Organizational consequences hit as well. For me? I decided to spend one day a week with no AI assistance: write that library myself. If I find I can’t do it due to lack of context — no more access until I can. Frankly, I only got off easy. “Explain why module X in package Z does Y.” I passed the test due to my known zero trust workflow. But better to be on my guard for the process as well.
That Oracle/PL/SQL to PostgreSQL migration devs wanted to speed up with AI? Dead in the water. “Do it yourselves — if it breaks you’ll know where to look.” A very harsh reaction, but maybe necessary to avoid a repeat.
Personally, I do not agree. Rubber-stamping reviews is as old as coding itself. The incentive here was the combination of lack of time, high workload and, understandably, lack of willingness to question the first signs of workload lift the modernization gave them. The mistake wasn’t in giving them access to AI. It was in not freeing up time to explore, compare and question. As it so very often is.
As for me? My mistake was not to watch far more closely for any signs of this. Focusing less on my analysis of the next steps, the five “battles” of what, how, when, with whom and why this way, and more on how this system was used by the devs would have avoided this.
The Uncomfortable Part
The pressure is always toward full automation. More AI, less human, faster throughput. Every metric improves except the one nobody measures: how well does the team understand what they’re shipping?
There’s no dashboard for “percentage of the codebase that at least one person can explain from memory.” So when that number drops, nothing triggers an alert. It shows up later as slower debugging, worse architectural decisions, and an increasing reliance on the AI to explain the team’s own system back to them.

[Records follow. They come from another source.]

(** The code units of a string, one string each: a character of one to
    three bytes is one unit, a character of four bytes is a pair of
    surrogates. *)
Fixpoint code_units (s : string) : list string :=
  match s with
  | EmptyString => []
  | String a s1 =>
      if (byte a <? 192)%N then String a EmptyString :: code_units s1
      else
        match s1 with
        | EmptyString => [s]
        | String b s2 =>
            if (byte a <? 224)%N
            then String a (String b EmptyString) :: code_units s2
            else
              match s2 with
              | EmptyString => [s]
              | String c s3 =>
                  if (byte a <? 240)%N
                  then String a (String b (String c EmptyString))
                       :: code_units s3
                  else
                    match s3 with
                    | EmptyString => [s]
                    | String d s4 =>
                        let u := ((byte a mod 8) * 262144
                                  + (byte b mod 64) * 4096
                                  + (byte c mod 64) * 64
                                  + byte d mod 64 - 65536)%N in
                        three_bytes (55296 + u / 1024)
                        :: three_bytes (56320 + u mod 1024)
                        :: code_units s4
                    end
              end
        end
  end.

(* ================================================================== *)
(** * JavaScript values *)
(* ================================================================== *)

(** A thrown [Error]: its [code] property, when it has one, and its
    [message]. *)
Record js_error : Type := mkError { code : option string; message : string }.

I caught it after a few months on a small team. And only because I make a point to routinely have direct discussions with the devs to hit home that their domain knowledge is still highly appreciated despite the rapid modernization. In a larger organization, with more code, more people trusting the pipeline and no pointed “I want your opinion on this, because I value it” culture, it would take longer to notice and be harder to reverse.
If at all.
I run AI-assisted review on a codebase older than most of the engineers who’ll maintain it. The model catches bugs I’d miss. It doesn’t learn anything from catching them. If your review pipeline doesn’t force someone to understand the code, you’re building a system nobody can maintain.